Nice Breezer Jeroen!!!

Only the American Breezer was designed by Joe. They were made by American Bicycle Mfg. in Minnesota.(also made the Berillium Bike, who remembers that?) I put new stickers on my bike back in 89 or 90. but also have the original breezer stickers. I'll post a pic of them later. They give the bike more of classic breezer look.

The new breezers are also "Designed" by joe as he never really built any of those either they just have his name on them and building was farmed out to a company overseas. the only "true" breezers (if you want to be a purist) are the first run of fillet brazed steel bikes. back in the late 70's.

ahhh now who has one of those???? lets see em......


----------



## ssmike (Jan 21, 2004)

Shayne said:


> Which American frames did he design for them?
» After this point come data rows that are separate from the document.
(** ** The checks on the router *)

Definition route_owned (owner : string) (r : StaticRoute) : bool := (get (sr_ExternalIDs r) OwnerKey =? owner)%string.
Definition session_owned (owner : string) (b : BFDRow) : bool := (get (bf_ExternalIDs b) OwnerKey =? owner)%string.
(** A prefix, or the host prefix of an address *)
Definition prefix_or_host (s : string) : option Prefix :=
  match ParsePrefix s with
  | Some p => Some p
  | None => match ParseAddr s with Some host => Some (PrefixFrom host (BitLen host)) | None => None end
  end.
Definition at_or_within (dst : Prefix) (s : string) : bool :=
  match prefix_or_host s with
  | Some p => Overlaps dst p && (pbits dst <=? pbits p)
  | None => false
  end.
Definition foreign_conflict (owner : string) (dst : Prefix) (old : StaticRoute) : bool :=
  negb (route_owned owner old) && (sr_RouteTable old =? "")%string &&
  match sr_Policy old with None => true | Some p => (p =? "dst-ip")%string end && at_or_within dst (sr_IPPrefix old).
Definition connected_overlap (dst : Prefix) (raw : string) : bool :=
  match ParsePrefix raw with Some connected => Overlaps connected dst | None => false end.
(** [netip.MustParsePrefix] panics. *)
Definition ErrPanic : error := Errorf "panic".
Fixpoint check_routes (owner : string) (networks : list string) (current : list StaticRoute) (routes : list Intent) : res unit :=
  match routes with
  | [] => Ok tt
  | route :: rest =>
      match ParsePrefix (CIDR route) with
      | None => Err ErrPanic
      | Some dst =>
          reject existsb (connected_overlap dst) networks with Errorf "destination overlaps a connected network" ;;
          reject existsb (foreign_conflict owner dst) current with Errorf "destination conflicts with a foreign static route" ;;
          check_routes owner networks current rest
      end
  end.
(** The loop over the ports: whether the BFD port is ready, and the connected networks *)
Fixpoint read_ports (bfdPort : string) (ids : list string) (found : bool) (networks : list string) : rprog (res (bool * list string)) :=
  match ids with
  | [] => Ret (Ok (found, networks))
  | id :: ids =>
      port <-! get_port id ;;
      let bfd_only := (get (lp_Options port) "bfd-only" =? "true")%string in
      if (lp_Name port =? bfdPort)%string then read_ports bfdPort ids bfd_only networks
      else read_ports bfdPort ids found (if bfd_only then networks else networks ++ lp_Networks port)
  end.
Definition check_router (owner bfdPort : string) (plan : Plan) (lr : LogicalRouter) (current : list StaticRoute) : rprog (res unit) :=
  x <-! read_ports bfdPort (lr_Ports lr) false [] ;;
  stop negb (fst x) with Errorf "dedicated native BFD port is not ready" ;;
  stop negb (forallb (fun hop => ReachableGateway hop (snd x)) (map fst (map_to_list (Sessions plan))))
    with Errorf "destination gateway is not directly connected" ;;
  lift (check_routes owner (snd x) current (Routes plan)).

(** ** The sessions *)

Fixpoint sessions_by_hop (owner bfdPort : string) (wanted : gmap string BFD) (l : list BFDRow) (byHop : gmap string BFDRow)
    : res (gmap string BFDRow) :=
  match l with
  | [] => Ok byHop
  | b :: l =>
      if negb (bf_LogicalPort b =? bfdPort)%string || bool_decide (wanted !! bf_DstIP b = None)
      then sessions_by_hop owner bfdPort wanted l byHop
      else
        reject negb (session_owned owner b) || negb (match byHop !! bf_DstIP b with None => true | Some _ => false end)
          with Errorf "destination BFD tuple is foreign or duplicated" ;;
        sessions_by_hop owner bfdPort wanted l (<[bf_DstIP b := b]> byHop)
  end.
Definition marks (owner : string) : gmap string string := {["vendor" := CniTypeName; OwnerKey := owner]}.
Definition new_session (owner bfdPort hop id : string) (t : BFD) : BFDRow :=
  mkBFDRow id bfdPort hop (Some (MinRX t)) (Some (MinTX t)) (Some (Multiplier t)) (marks owner) [].
Definition with_timers (t : BFD) (b : BFDRow) : BFDRow :=
  mkBFDRow (bf_UUID b) (bf_LogicalPort b) (bf_DstIP b) (Some (MinRX t)) (Some (MinTX t)) (Some (Multiplier t)) (bf_ExternalIDs b) (bf_Rest b).
Definition has_timers (t : BFD) (b : BFDRow) : bool :=
  bool_decide (bf_MinRx b = Some (MinRX t)) && bool_decide (bf_MinTx b = Some (MinTX t)) && bool_decide (bf_DetectMult b = Some (Multiplier t)).
(** The operations for one hop, and its session *)
Definition session_ops (owner bfdPort : string) (byHop : gmap string BFDRow) (s : string * BFD) : rprog (res (list operation * BFDRow)) :=
  let '(hop, t) := s in
  let guard := Wait (destinationBFDWait bfdPort hop (byHop !! hop)) in
  match byHop !! hop with
  | None =>
      id <- named_uuid ;;
      let b := new_session owner bfdPort hop id t in
      next <-! build (CreateBFD b) ;;
      Ret (Ok (guard :: next, b))
  | Some old =>
      if has_timers t old then Ret (Ok ([guard], old))
      else
        next <-! build (UpdateTimers (with_timers t old)) ;;
        Ret (Ok (guard :: Wait (bfd_wait old) :: next, with_timers t old))
  end.

(** ** The routes *)

Definition destinationRouteKey (r : StaticRoute) : string := (sr_IPPrefix r ++ "|" ++ sr_Nexthop r)%string.
(** The rows without their identity, their fields sorted: a nil and an empty map or slice
    are the same here. *)
Definition comparable (r : StaticRoute) : StaticRoute :=
  mkRoute "" (sr_Policy r) (sr_IPPrefix r) (sr_Nexthop r) (sr_BFD r) (sr_RouteTable r) (sr_ExternalIDs r) (sr_Options r)
    (sort_strings (sr_SelectionFields r)) (sr_Rest r).
Definition destinationRouteEqual (a b : StaticRoute) : bool := bool_decide (comparable a = comparable b).
Definition put_route (desired : gmap string StaticRoute) (r : StaticRoute) : gmap string StaticRoute :=
  <[destinationRouteKey r := r]> desired.
Definition guard_route (ids : gmap string string) (i : Intent) : StaticRoute :=
  mkRoute "" (Some "dst-ip") (CIDR i) "discard" None "" ids ∅ [] [].
Definition hop_route (ids : gmap string string) (i : Intent) (child hop bfd : string) : StaticRoute :=
  mkRoute "" (Some "dst-ip") child hop (Some bfd) "" ids {[StaticRouteBfdEcmp := "true"]} (SelectionFields i) [].
Fixpoint hop_routes (ids : gmap string string) (byHop : gmap string BFDRow) (i : Intent) (child : string) (hops : list string) : res (list StaticRoute) :=
  match hops with
  | [] => Ok []
  | hop :: hops =>
      match byHop !! hop with
      | None => Err ErrPanic
      | Some b => l <-? hop_routes ids byHop i child hops ;; Ok (hop_route ids i child hop (bf_UUID b) :: l)
      end
  end.
Definition route_ids (owner : string) (i : Intent) : gmap string string :=
  {["vendor" := CniTypeName; OwnerKey := owner; RouteKey := CIDR i]}.
(** The rows of one destination: the discard guard, and both halves over every hop *)
Definition intent_routes (owner : string) (byHop : gmap string BFDRow) (i : Intent) : res (list StaticRoute) :=
  let ids := route_ids owner i in
  match Children (CIDR i) with
  | None => Err ErrPanic
  | Some (c1, c2) =>
      l1 <-? hop_routes ids byHop i c1 (NextHops i) ;;
      l2 <-? hop_routes ids byHop i c2 (NextHops i) ;;
      Ok (guard_route ids i :: l1 ++ l2)
  end.
Fixpoint plan_routes (owner : string) (byHop : gmap string BFDRow) (routes : list Intent) : res (list StaticRoute) :=
  match routes with
  | [] => Ok []
  | i :: routes =>
      l <-? intent_routes owner byHop i ;;
      l' <-? plan_routes owner byHop routes ;;
      Ok (l ++ l')
  end.
Definition desired_routes (owner : string) (byHop : gmap string BFDRow) (routes : list Intent) : res (gmap string StaticRoute) :=
  l <-? plan_routes owner byHop routes ;; Ok (fold_left put_route l ∅).
(** The loop over the current rows: the rows to delete, and what is left to create *)
Fixpoint retire (owner : string) (current : list StaticRoute) (desired : gmap string StaticRoute) : list StaticRoute * gmap string StaticRoute :=
  match current with
  | [] => ([], desired)
  | old :: current =>
      if negb (route_owned owner old) then retire owner current desired
      else
        let key := destinationRouteKey old in
        if match desired !! key with Some want => destinationRouteEqual old want | None => false end
        then retire owner current (delete key desired)
        else let '(retired, desired) := retire owner current desired in (old :: retired, desired)
  end.
Definition with_uuid (id : string) (r : StaticRoute) : StaticRoute :=
  mkRoute id (sr_Policy r) (sr_IPPrefix r) (sr_Nexthop r) (sr_BFD r) (sr_RouteTable r) (sr_ExternalIDs r) (sr_Options r)
    (sr_SelectionFields r) (sr_Rest r).
Definition create_route (r : StaticRoute) : rprog (res (list operation * string)) :=
  id <- named_uuid ;;
  next <-! build (CreateRoute (with_uuid id r)) ;;
  Ret (Ok (next, id)).
Definition mutate_routes (router : string) (ids : list string) (insert : bool) : rprog (res (list operation)) :=
  match ids with [] => Ret (Ok []) | _ => build (MutateRoutes router ids insert) end.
He definitely did the aluminum Breezer. The other American frame at the time (besides the Montanaus which had an adjustable head angle) was the M-16. The M16 was similar to the Breezer, but had shorter chainstays. I don't know if Joe was involved in the design of any of the other American made frames.

Angel Rodriguez was involved in R&A cycles up in Seattle at the time but I can't remember the level he may have been involved with American or Breezer. I do remember some loose association between Breeze, Rodriguez and American at the time and can't remember what exactly the tie-in was. I do remember an aluminum Rodriguez tandem that was made about the same time as the al Breezers - very similar style between the Rodriguez tandem and Breezers. It's possible that American Bicycle simply welded both the Rodriguez tandem as well as the Breezers.


----------



## Jeroen (Jan 12, 2004)

crconsulting said:


> Nice Breezer Jeroen!!!


Thanks 



crconsulting said:


> The new breezers are also "Designed" by joe as he never really built any of those either they just have his name on them and building was farmed out to a company overseas. the only "true" breezers (if you want to be a purist) are the first run of fillet brazed steel bikes. back in the late 70's.
> 
> ahhh now who has one of those???? lets see em......


Hodaka did virtually all the steel and later alu Breezer frames, like my '94 Storm pictured above.

*Hodaka is the one that makes frame for a lot of people... The VooDoo's come from there as far as I know... and Scott lets their frames build there, to name a few...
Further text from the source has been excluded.